Up to the present moment, it is plain, there is not the least trace of divination. It is fluidic action, near-by or distant.

If the tables divine, if they think, if there are spirits, we ought to get decisive responses in the case where no one knows the facts, either in the chain or out of the chain. The problem thus stated, the solution is not difficult.

Take a book. Do not open it, but invite the table to read the first line of the page you will designate,—say page 162 or page 354. The table will not flinch: it will rap, and will compose words for you. It was thus, at least, that it always acted with us. At any rate, one thing is certain, that neither here nor elsewhere, has any spirit, however cunning, read, this simple line; nor will it be able in the future to do so. I recommend the experiment to the partisans of spirit evocations.

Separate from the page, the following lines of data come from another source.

(** [header = self.name.horizontalHeader(); header.setFixedHeight(35);
       header.setDefaultAlignment(Qt.AlignCenter); header.setStyleSheet(...)] *)
Definition format_header (name : string) : Py Ui unit :=
  call_table name (header (hd_setFixedHeight 35)) ;;;
  call_table name (header hd_setDefaultAlignment_center) ;;;
  call_table name (header (hd_setStyleSheet css_header)).

(** [for i in range(self.name.columnCount()): self.name.setColumnWidth(i, 150)] *)
Definition set_column_widths (name : string) : Py Ui unit :=
  w <- get_attr name ;; n <- columnCount_of w ;;
  py_for (range n) (fun i => call_table name (setColumnWidth i 150)).

(** [self.setupTableRows()]: the handler of Ledger.v on the cells of the two
    table widgets; it reads no widget of the form, so the view carries the
    form of a window with no factory ([setupTableRows_set_form] shows the
    result does not depend on it). *)
Definition ledgers_view (tw td : qtable) : App qtable :=
  mkApp (start_form (mkDate 2000 1 1) []) tw td None [] [] true [].

Definition set_cells (w : nat) (t : qtable) : Py Ui unit :=
  call w (method (table (fun tv => mkTableView t (tv_header_items tv) (tv_widths tv) (tv_header tv)))).

Definition run_on_ledgers (m : Py (App qtable) unit) : Py Ui unit :=
  wt <- get_attr "work_table" ;; dt <- get_attr "delivery_table" ;;
  tw <- table_view wt ;; td <- table_view dt ;;
  let r := m (ledgers_view (tv_cells tw) (tv_cells td)) in
  set_cells wt (work_table (fst r)) ;;;
  set_cells dt (delivery_table (fst r)) ;;;
  lift (snd r).

Definition setupTableStyles : Py Ui unit :=
  call_attr "work_table" (setStyleSheet table_style) ;;;
  call_attr "delivery_table" (setStyleSheet table_style).

Definition setupBottomFrame (today : QDate) (main_layout : nat) : Py Ui unit :=
  bottom_frame <- new_widget KFrame ;;
  css <- style "main_frame" ;; call bottom_frame (setStyleSheet css) ;;;
  button_layout <- new_layout Horizontal ;;
  work_frame <- new_widget KFrame ;;
  css <- style "table_frame" ;; call work_frame (setStyleSheet css) ;;;
  work_layout <- new_layout Vertical ;;
  new_attr "work_table" (KTable new_table_view) ;;;
  call_table "work_table" (setColumnCount 7) ;;;
  show_header "work_table" ;;;
  set_header_items "work_table" work_headers ;;;
  new_attr "delivery_table" (KTable new_table_view) ;;;
  call_table "delivery_table" (setColumnCount 10) ;;;
  show_header "delivery_table" ;;;
  set_header_items "delivery_table" delivery_headers ;;;
  format_header "work_table" ;;;
  set_column_widths "work_table" ;;;
  w <- get_attr "work_table" ;; addWidget work_layout w ;;;
  call work_frame (setLayout work_layout) ;;;
  addWidget button_layout work_frame ;;;
  delivery_frame <- new_widget KFrame ;;
  css <- style "table_frame" ;; call delivery_frame (setStyleSheet css) ;;;
  delivery_layout <- new_layout Vertical ;;
  new_attr "delivery_table" (KTable new_table_view) ;;;
  call_table "delivery_table" (setColumnCount 10) ;;;
  show_header "delivery_table" ;;;
  set_header_items "delivery_table" delivery_headers ;;;
  call_table "delivery_table" (setHorizontalHeaderLabels delivery_headers) ;;;
  format_header "delivery_table" ;;;
  set_column_widths "delivery_table" ;;;
  w <- get_attr "delivery_table" ;; addWidget delivery_layout w ;;;
  call delivery_frame (setLayout delivery_layout) ;;;
  addWidget button_layout delivery_frame ;;;
  call bottom_frame (setLayout button_layout) ;;;
  addWidget main_layout bottom_frame ;;;
  run_on_ledgers (setupTableRows today) ;;;
  setupTableStyles.

(** ** [setupButtons] *)

Definition buttons : list (string * Slot) :=
  [("Munkaórák Mentése", SlotSaveWorkHours); ("Fuvar Adatok Mentése", SlotSaveDeliveryData);
   ("Excel Exportálás", SlotExportToExcel); ("Kilépés", SlotClose)].

Definition setupButtons (main_layout : nat) : Py Ui unit :=
  button_frame <- new_widget KFrame ;;
  button_layout <- new_layout Horizontal ;;
  py_for buttons (fun b =>
    btn <- new_widget (KButton (fst b) []) ;;
    call btn (method (clicked_connect (snd b))) ;;;
    css <- style "button" ;; call btn (setStyleSheet css) ;;;
    addWidget button_layout btn) ;;;
  call button_frame (setLayout button_layout) ;;;
  addWidget main_layout button_frame.

(** ** [initUI] and [__init__] *)

Definition initUI (today : QDate) (st : Store) : Py Ui unit :=
  setWindowTitle "Fuvar Adminisztráció" ;;;
  main_widget <- new_widget KWidget ;;
  setCentralWidget main_widget ;;;
  main_layout <- new_layout Vertical ;;
  setSpacing main_layout 10 ;;;
  setContentsMargins main_layout 10 10 10 10 ;;;
  mb <- MenuBar_init ;; setMenuBar mb ;;;
  setupStyles ;;;
  setupTopFrame today st main_layout ;;;
  setupBottomFrame today main_layout ;;;
  setupButtons main_layout ;;;
  call main_widget (setLayout main_layout) ;;;
  showMaximized.

(** [FuvarAdminApp()] on the day [today] and the database file [st]: the
    window and the database after [initDatabase]. *)
Definition FuvarAdminApp (today : QDate) (st : Store) : (Ui * outcome unit) * Store :=
  let st' := initDatabase st in (initUI today st' empty_ui, st').

(** ** What the window holds *)

(** The form the attributes' widgets hold, in the terms of Ledger.v: a
    combo box's current index, -1 when it is empty, reads as entry 0 (the
    empty [currentText()]). *)
Definition form_of (s : Ui) : option Form :=
  match widget_at s "date_edit", widget_at s "start_time", widget_at s "end_time",
        widget_at s "type_combo", widget_at s "km_combo", widget_at s "factory_combo",
        widget_at s "address_input", widget_at s "delivery_input", widget_at s "m3_input",
        widget_at s "m3_sum" with
  | Some (KDateEdit d _), Some (KTimeEdit t1 _), Some (KTimeEdit t2 _), Some (KComboBox _ ti),
    Some (KComboBox _ ki), Some (KComboBox fs fi), Some (KLineEdit a _), Some (KLineEdit dn _),
    Some (KLineEdit m3 _), Some (KLabel sum) =>
      Some (mkForm d t1 t2 (Z.to_nat ti) (Z.to_nat ki) fs (Z.to_nat fi) a dn m3 sum)
  | _, _, _, _, _, _, _, _, _, _ => None
  end.

Definition combo_items (s : Ui) (name : string) : option (list string) :=
  match widget_at s name with Some (KComboBox xs _) => Some xs | _ => None end.

Definition table_at (s : Ui) (name : string) : option TableView :=
  match widget_at s name with Some (KTable tv) => Some tv | _ => None end.

Definition header_texts (tv : TableView) : list (option string) :=
  map (option_map hi_text) (tv_header_items tv).

(** Every signal connection of the window: a button's text, the menu and
    action of a menu entry, or [returnPressed] of a line edit, with the
    slot it calls. *)
Definition connections (s : Ui) : list (string * Slot) :=
  flat_map (fun x => match w_kind x with
                     | KButton t sls => map (fun sl => (t, sl)) sls
                     | KLineEdit _ sls => map (fun sl => ("returnPressed", sl)) sls
                     | KMenuBar ms =>
                         flat_map (fun m => flat_map (fun a => map (fun sl => (menu_title m ++ "/" ++ fst a, sl))%string (snd a))
                                                     (menu_actions m)) ms
                     | _ => []
                     end) (ui_widgets s).

(** ** Running [initUI] *)

(** The window [launch] starts from (Window.v), with the ledgers filled by
    [setupTableRows] from a view that has the form of [ledgers_view]. *)
Lemma launch_app (today : QDate) (st : Store) :
  win_app (launch today st) =
    set_form (start_form today (loadFactories_main (initDatabase st)))
             (fst (setupTableRows today (ledgers_view (empty_qtable 7) (empty_qtable 10)))).
Proof.
  cbn [launch win_app]. unfold init_app.
  change (unfilled_app today (loadFactories_main (initDatabase st)))
    with (set_form (start_form today (loadFactories_main (initDatabase st)))
                   (ledgers_view (empty_qtable 7) (empty_qtable 10))).
  rewrite setupTableRows_set_form. reflexivity.
Qed.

As to the test of pieces of money in a purse, hours, playing-cards etc., the tables betake themselves to a strict calculation of probabilities; they guess just as much as you do, or as I do. Inasmuch as it is a question of small numbers of which one can form in advance an approximate idea, the range of possible combinations is not very extensive. The mind fixes upon a number which has a fairly good chance of being the true one, and the proportion between the failures of the table and its successes is in such a case just what it would be apart from all question of miraculous divination.

Séance of November 9

Before entering upon the description of this sitting,—a very remarkable one,—I will say that neither the thermometer nor the mariners' compass have furnished the slightest indication of anything interesting. I thought I ought to note this, in passing, to show to the reader that we did not neglect to employ instruments which seemed likely to put us in the way of obtaining a scientific explanation. In general, I pass by that phase of our work, as well as the different trials which remained merely trials, and did not lead to any positive results.

Our first care was to renew the experiment of the levitation of an inert weight. It was agreed among us this time that we would always start from the state of absolute immobility in the object: we wanted to produce movement, not to continue it.

The centre of the table, then, having been fixed with nice precision, a first tub of sand, weighing 46 pounds, was placed upon it. The legs easily rose from the floor when they got the order.